DP2: Provide a hybrid consent mechanism in B2C data ecosystems as the enabler of usability and automation, allowing data subjects to shift required manual interactions with the system to a deputy actor, while the scope of the attributable interactions depends on the applicable jurisdiction. Rationale: Participating in human-centric B2C data ecosystems inevitably requires the data subjects to extensively engage with the system. Due to the multitude and complexity of manual interactions, one can assume that humans’ processing capacities, convenience, and digital competencies will by far be exceeded (Bester et al. 2016). Thus, the provision of usability is decisive in B2C data ecosystems, making automation of PD processing crucial. This implies a broad consent of data subjects, begging the question of the system’s legal compliance. Taking European data law as our legal lens, consent can only be formulated broadly for situations not requiring a specific consent. This entails a hybrid nature of the consent mechanisms that have to be integrated in human-centric B2C data ecosystems. Based on their (use case) specific architectures, one must derive and well-define the particular activity types the data subjects can possibly engage in. These activity types, respectively the system architecture, should be designed to maximize situations allowing for broad consents, while requiring specific consent only for a few dedicated interactions that are crucial for humans’ data sovereignty. Regardless of the exact nature of the hybrid consent model, “sufficiently tight” appropriation of broad consents must always be ensured. In principle, human-centric B2C data ecosystems must find an equilibrium between automation and self-determination, while data sovereignty must never be curtailed (e.g., revocable broad consents). Initial suggestions for hybrid consent mechanisms are provided by, e.g., Geller et al. (2022), albeit limited to the clinical context.

DP3: Provide a data governance framework in B2C data ecosystems that comprises a technically enforceable usage control structure which grants to the data subject ownership-like rights to inserted data, while entailing impermeable system boundaries to support data security.
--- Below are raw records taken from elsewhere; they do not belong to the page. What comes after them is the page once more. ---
(** * Local Authority Lead Engine: lead intake, outreach trigger, site generation

    A shallow embedding of

    - [backend/database.py]          (the [Site] and [Lead] tables),
    - [backend/app.py]               (the [/api/lead] handler [create_lead]),
    - [backend/sales_automation.py]  ([check_leads_and_trigger_outreach]),
    - [site_generator/generate_site.py] ([load_top_niche], [render_pages], [main]),
    - [scale_engine.py]              ([main]),
    - [niche_selection.py]           ([get_seed_data], [filter_niches],
                                      [export_results], [main]),

    together with the properties the specification states about them and
    further properties read off the code.

    Conventions.  A Python [str] is modelled by the [string] of the bytes of
    its UTF-8 encoding.  [strip] knows every whitespace character of
    Unicode; [lower] and [title] follow the interpreter's algorithm, exact on
    ASCII letters and taking the case data of the other characters from
    the Unicode database, a parameter.  Nullable columns are [option]s.  A
    point in time (a naive UTC [datetime]) is the number of microseconds
    since the epoch, a [Z].  The file system is a map from paths to texts
    and a set of directories; [open], [os.mkdir] and [os.makedirs] fail as
    the operating system makes them fail. *)

From Stdlib Require Import ZArith Lia Ascii SpecFloat.
From stdpp Require Import base list strings pretty gmap sorting.

Open Scope string_scope.
Open Scope list_scope.
Open Scope Z_scope.

(** ** Python [str] methods *)

Module PyStr.

(** *** Text as UTF-8 *)

(** The UTF-8 encoding of a code point. *)
Definition utf8 (cp : N) : string :=
  (if cp <? 128 then String (ascii_of_N cp) EmptyString
   else if cp <? 2048 then
     String (ascii_of_N (192 + cp / 64))
       (String (ascii_of_N (128 + cp mod 64)) EmptyString)
   else if cp <? 65536 then
     String (ascii_of_N (224 + cp / 4096))
       (String (ascii_of_N (128 + (cp / 64) mod 64))
          (String (ascii_of_N (128 + cp mod 64)) EmptyString))
   else
     String (ascii_of_N (240 + cp / 262144))
       (String (ascii_of_N (128 + (cp / 4096) mod 64))
          (String (ascii_of_N (128 + (cp / 64) mod 64))
             (String (ascii_of_N (128 + cp mod 64)) EmptyString))))%N.

(** The characters of a text, each as the bytes of its encoding: the first
    byte of a character tells how many bytes it has.  (A byte sequence cut
    short, which no [str] encodes to, is kept as one last character.) *)
Fixpoint chars (s : string) : list string :=
  match s with
  | EmptyString => []
  | String b1 r1 =>
      if (N_of_ascii b1 <? 192)%N then String b1 EmptyString :: chars r1
      else
        match r1 with
        | EmptyString => [String b1 EmptyString]
        | String b2 r2 =>
            if (N_of_ascii b1 <? 224)%N
            then String b1 (String b2 EmptyString) :: chars r2
            else
              match r2 with
              | EmptyString => [String b1 (String b2 EmptyString)]
              | String b3 r3 =>
                  if (N_of_ascii b1 <? 240)%N
                  then String b1 (String b2 (String b3 EmptyString)) :: chars r3
                  else
                    match r3 with
                    | EmptyString => [String b1 (String b2 (String b3 EmptyString))]
                    | String b4 r4 =>
                        String b1 (String b2 (String b3 (String b4 EmptyString)))
                          :: chars r4
                    end
              end
        end
  end.

(** The text made of a sequence of characters. *)
Definition unchars (cs : list string) : string := foldr String.append EmptyString cs.

(** The character when it is an ASCII one. *)
Definition ascii_char (ch : string) : option ascii :=
  match ch with
  | String b EmptyString => if (N_of_ascii b <? 128)%N then Some b else None
  | _ => None
  end.

(** Whether every byte of [s] satisfies [p]. *)
Fixpoint all_chars (p : ascii → bool) (s : string) : bool :=
  match s with
  | EmptyString => true
  | String c s' => p c && all_chars p s'
  end.

(** [s.isascii()] *)
Definition is_ascii (s : string) : bool := all_chars (λ b, (N_of_ascii b <? 128)%N) s.

(** *** Whitespace and [strip] *)

(** The code points for which [str.isspace] holds, the ones [str.strip]
    removes: TAB, LF, VT, FF, CR, FS, GS, RS, US, SPACE, NEL, NO-BREAK
    SPACE, OGHAM SPACE MARK, EN QUAD to HAIR SPACE, LINE and PARAGRAPH
    SEPARATOR, NARROW NO-BREAK SPACE, MEDIUM MATHEMATICAL SPACE,
    IDEOGRAPHIC SPACE. *)
Definition whitespace : list N :=
  [ 9; 10; 11; 12; 13; 28; 29; 30; 31; 32; 133; 160; 5760;
    8192; 8193; 8194; 8195; 8196; 8197; 8198; 8199; 8200; 8201; 8202;
    8232; 8233; 8239; 8287; 12288 ]%N.
(** An observation that ignores handler calls and log lines sees nothing
    of the dispatch. *)
Lemma flat_map_dispatch `{RemoteIdType} {A} (f : Event -> list A)
    rank ok size sender hs :
  (forall h b, f (received_from_parent h b) = []) ->
  (forall h b s, f (received_from_child h b s) = []) ->
  f LogError = [] ->
  flat_map f (dispatch_events rank ok size sender hs) = [].
Proof.
  intros Hp Hc Hl. unfold dispatch_events. destruct ok.
  - destruct (wrapR sender =? parent rank);
      induction hs as [|h hs IH]; cbn; rewrite ?Hp, ?Hc; auto.
  - cbn. now rewrite Hl.
Qed.

Ltac bc_cases c st :=
  unfold bc_complete;
  destruct (cells st !! c) as [?cell|];
  [ match goal with cell : BroadcastCell |- _ =>
      destruct (bc_remaining cell) as [|[|?n]]
    end | ].

Lemma invoke_requests_to_process `{RemoteIdType} rank r st :
  requests_to_process (invoke rank r st) = requests_to_process st.
Proof.
  unfold invoke. destruct (callback r) as [|cb|c].
  - now rewrite received_eq.
  - reflexivity.
  - bc_cases c (emit (Completed r) st); reflexivity.
Qed.

Lemma invoke_handlers `{RemoteIdType} rank r st :
  handlers (invoke rank r st) = handlers st.
Proof.
  unfold invoke. destruct (callback r) as [|cb|c].
  - now rewrite received_eq.
  - reflexivity.
  - bc_cases c (emit (Completed r) st); reflexivity.
Qed.

Lemma invoke_buffer `{RemoteIdType} rank r st :
  buffer (invoke rank r st) = buffer st.
Proof.
  unfold invoke. destruct (callback r) as [|cb|c].
  - now rewrite received_eq.
  - reflexivity.
  - bc_cases c (emit (Completed r) st); reflexivity.
Qed.

Lemma invoke_next_request `{RemoteIdType} rank r st :
  next_request (invoke rank r st)
  = (next_request st + receives_in [r])%nat.
Proof.
  unfold invoke, receives_in, is_receive. cbn [List.filter].
  destruct (callback r) as [|cb|c]; cbn [length].
  - rewrite received_eq. cbn. lia.
  - cbn. lia.
  - bc_cases c (emit (Completed r) st); cbn; lia.
Qed.

Lemma invoke_requests `{RemoteIdType} rank r st :
  requests (invoke rank r st)
  = requests st
    ++ map fresh_receive (seq (next_request st) (receives_in [r])).
Proof.
  unfold invoke, receives_in, is_receive. cbn [List.filter].
  destruct (callback r) as [|cb|c]; cbn [length seq map].
  - rewrite received_eq. reflexivity.
  - cbn. now rewrite app_nil_r.
  - bc_cases c (emit (Completed r) st); cbn; now rewrite app_nil_r.
Qed.

Lemma invoke_completions `{RemoteIdType} rank r st :
  completions (trace (invoke rank r st)) = completions (trace st) ++ [r].
Proof.
  unfold invoke. destruct (callback r) as [|cb|c].
  - rewrite received_eq. cbn. rewrite !completions_app.
    unfold completions at 3.
    rewrite flat_map_dispatch by reflexivity.
    cbn. now rewrite !app_nil_r.
  - cbn. rewrite !completions_app. cbn. now rewrite !app_nil_r.
  - bc_cases c (emit (Completed r) st); cbn; rewrite !completions_app;
      cbn; now rewrite ?app_nil_r.
Qed.

Lemma invoke_posted_receives `{RemoteIdType} rank r st :
  posted_receives (trace (invoke rank r st))
  = posted_receives (trace st) ++ seq (next_request st) (receives_in [r]).
Proof.
  unfold invoke, receives_in, is_receive. cbn [List.filter].
  destruct (callback r) as [|cb|c]; cbn [length seq].
  - rewrite received_eq. cbn. rewrite !posted_receives_app.
    unfold posted_receives at 3.
    rewrite flat_map_dispatch by reflexivity.
    cbn. now rewrite !app_nil_r.
  - cbn. rewrite !posted_receives_app. cbn. now rewrite !app_nil_r.
  - bc_cases c (emit (Completed r) st); cbn; rewrite !posted_receives_app;
      cbn; now rewrite ?app_nil_r.
Qed.

Lemma receives_in_cons r l :
  receives_in (r :: l) = (receives_in [r] + receives_in l)%nat.
Proof. unfold receives_in. cbn. destruct (is_receive r); reflexivity. Qed.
Rationale: Since data subjects must always be in charge of all processing activities related to their data, B2C data ecosystems must enforce usage control technically. This entails the restriction that PD do not pass system boundaries on the data demand side. Technical enforcement of usage control is crucial because data subjects seldom have both the digital literacy and the willingness to trace all their datasets shared with data consumers in the system for checking conducted data processing against mutually agreed usage terms. The integrated usage control must allow data processing while usage restrictions are in place and technically enforced. To this end, B2C data ecosystems require secure runtime and execution environments for PD processing that also shield the actual content data from data consumers’ access. In these environments, the processing of PD must always be subject to well-defined processing purposes authorized by the data subjects (i.e., usage policies). To ensure effective processing and utilization of PD, data subjects must be limited by their possibilities to specify such usage policies themselves (i.e., via standardized licenses). Otherwise, the heterogeneity of usage policies attached to various datasets in the ecosystem is very likely to preclude most data processing activities. In this context, data apps are an already applied method to implement largely standardized processing operations in data ecosystems, e.g., Gaia-X and IDS. However, there are no examples in practice yet for binding them to a limited and pre-defined set of well-defined usage purposes with respect to PD processing (appropriation). Besides the approach to data apps, as leveraged in the RSA, DP3 may also be addressed by methods like compute-to-data (i.e., the algorithm/data app is sent to distributed data suppliers who return the data product) and federated learning (i.e., machine learning in distributed systems and subsequent accumulation of results).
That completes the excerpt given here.